Maude didn’t do things by halves and was soon producing just about everything imaginable with coo-ee printed on it. Spoons, buttons, trinkets, photo frames, bangles, blotters, ear-rings, pendants and lots more. She even produced a coo-ee clock. Every half-hour, instead of a cuckoo, an aboriginal man would pop out of the little door, wave his boomerang and shout ‘coo-ee’.
Who said Australians were cuckoo? 

21 people like this
20 responses
@DaddyEvil (147847)
• United States
13 May


3 people like this
@JudyEv (353109)
• Rockingham, Australia
1h
@DaddyEvil I've never seen any of them in the shops nor in museums.
1 person likes this

@JudyEv (353109)
• Rockingham, Australia
14h
@xander6464 It would be a change from a cuckoo clock. lol
1 person likes this



@RasmaSandra (84843)
• Daytona Beach, Florida
6h
Sounds interesting and just love the idea of that clock, If someone visited for the first time i think they might get quite a shock from such a clock,
1 person likes this
@JudyEv (353109)
• Rockingham, Australia
1h
I'm surprised I've never seen one in a museum. You would think there would be a few around.
@Deepizzaguy (109567)
• Lake Charles, Louisiana
4h
Interesting facts that Maude Wordsworth James trademarked the word coo-ee.
1 person likes this
@Ineeddentures (1071)
•
4h
Well I watched MAFS Australia.
These people are completely cuckoo lol
But that's a very small minority and we all have some of them in our midst.
If I had a clock in my house with a little aboriginal man popping out of the door every so often and someone saw it I would be reported for racism.
I had to put my Golliwog away after someone reported it after seeing it in our front window
1 person likes this
@JudyEv (353109)
• Rockingham, Australia
1h
Really?? I remember an Enid Blyton story from Five Minute Tales where the good fairy promised the golliwog she'd turn him white if he was a good golliwog. Wouldn't that go over well nowadays? 

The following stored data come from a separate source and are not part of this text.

(* ===== verification/Cspacepath.v ===== *)
(** libsel4vka/include/vka/cspacepath_t.h: the address of a capability slot. *)
From S2P Require Import Prelude.

Record cspacepath_t : Type := Cspacepath {
  capPtr : Z;
  capDepth : Z;
  root : Z;
  dest : Z;
  destDepth : Z;
  offset : Z;
  window : Z
}.

#[export] Instance cspacepath_eq_dec : EqDecision cspacepath_t.
Proof. solve_decision. Defined.

(** [cspacepath_swap], on the pair of paths the two pointers refer to. *)
Definition cspacepath_swap (ab : cspacepath_t * cspacepath_t) : cspacepath_t * cspacepath_t :=
  let tmp := ab.1 in
  let a := ab.2 in
  let b := tmp in
  (a, b).
(** ** Creation *)

Lemma clear_padding_spec (fuel : nat) (b : list Z) (entry i w : Z) :
  0 <= entry -> b !! Z.to_nat entry = Some w -> is_word w -> 0 <= i <= 64 ->
  65 - i <= Z.of_nat fuel ->
  exists w', clear_padding fuel b entry i = Ok (<[Z.to_nat entry := w']> b) /\ is_word w' /\
    forall j, 0 <= j < 64 -> Z.testbit w' j = xorb (Z.testbit w j) (i <=? j).
Proof.
  revert b i w. induction fuel as [|fuel IH]; intros b i w He Hw Hww Hi Hf; [lia|].
  simpl. unfold BITS_PER_WORD. destruct (Z.ltb_spec i 64).
  - pose proof (lookup_lt_Some _ _ _ Hw) as Hlen.
    rewrite (proj2 (arr_get_ok _ _ _) (conj He Hw)). cbn [res_bind].
    rewrite arr_set_in by lia. cbn [res_bind]. rewrite wrap_small by (unfold is_word, word_size; lia).
    destruct (IH (<[Z.to_nat entry := Z.lxor w (BIT i)]> b) (i + 1) (Z.lxor w (BIT i)))
      as (w' & -> & Hw' & Ht); [done| |auto with word|lia|lia|].
    { apply list_lookup_insert_eq. lia. }
    rewrite list_insert_insert_eq. exists w'. split; [done|]. split; [done|].
    intros j Hj. rewrite Ht, Z.lxor_spec, BIT_testbit by lia.
    case_bool_decide; destruct (Z.leb_spec (i + 1) j), (Z.leb_spec i j); try lia;
      by destruct (Z.testbit w j).
  - exists w. rewrite list_insert_id by done. split; [done|]. split; [done|].
    intros j Hj. destruct (Z.leb_spec i j); [lia|]. by rewrite xorb_false_r.
Qed.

@changjiangzhibin89 (16915)
• China
15h
Maude really had commercial acumen ! Those stuff must have been selling like hot cakes.I see a phrase online : within cooee of,means not far from.
1 person likes this
@JudyEv (353109)
• Rockingham, Australia
14h
Yes, that's how coo-ee might be used. Also in such a way as 'There were so many people around the gate, you couldn't get withiin coo-ee of it.'
@aninditasen (17052)
• Raurkela, India
12h
That's a lovely story about Australian culture. We are learning a lot about Australia from you.
1 person likes this
@JudyEv (353109)
• Rockingham, Australia
1h
I'm glad you enjoyed the story. I like being able to share things here about my country.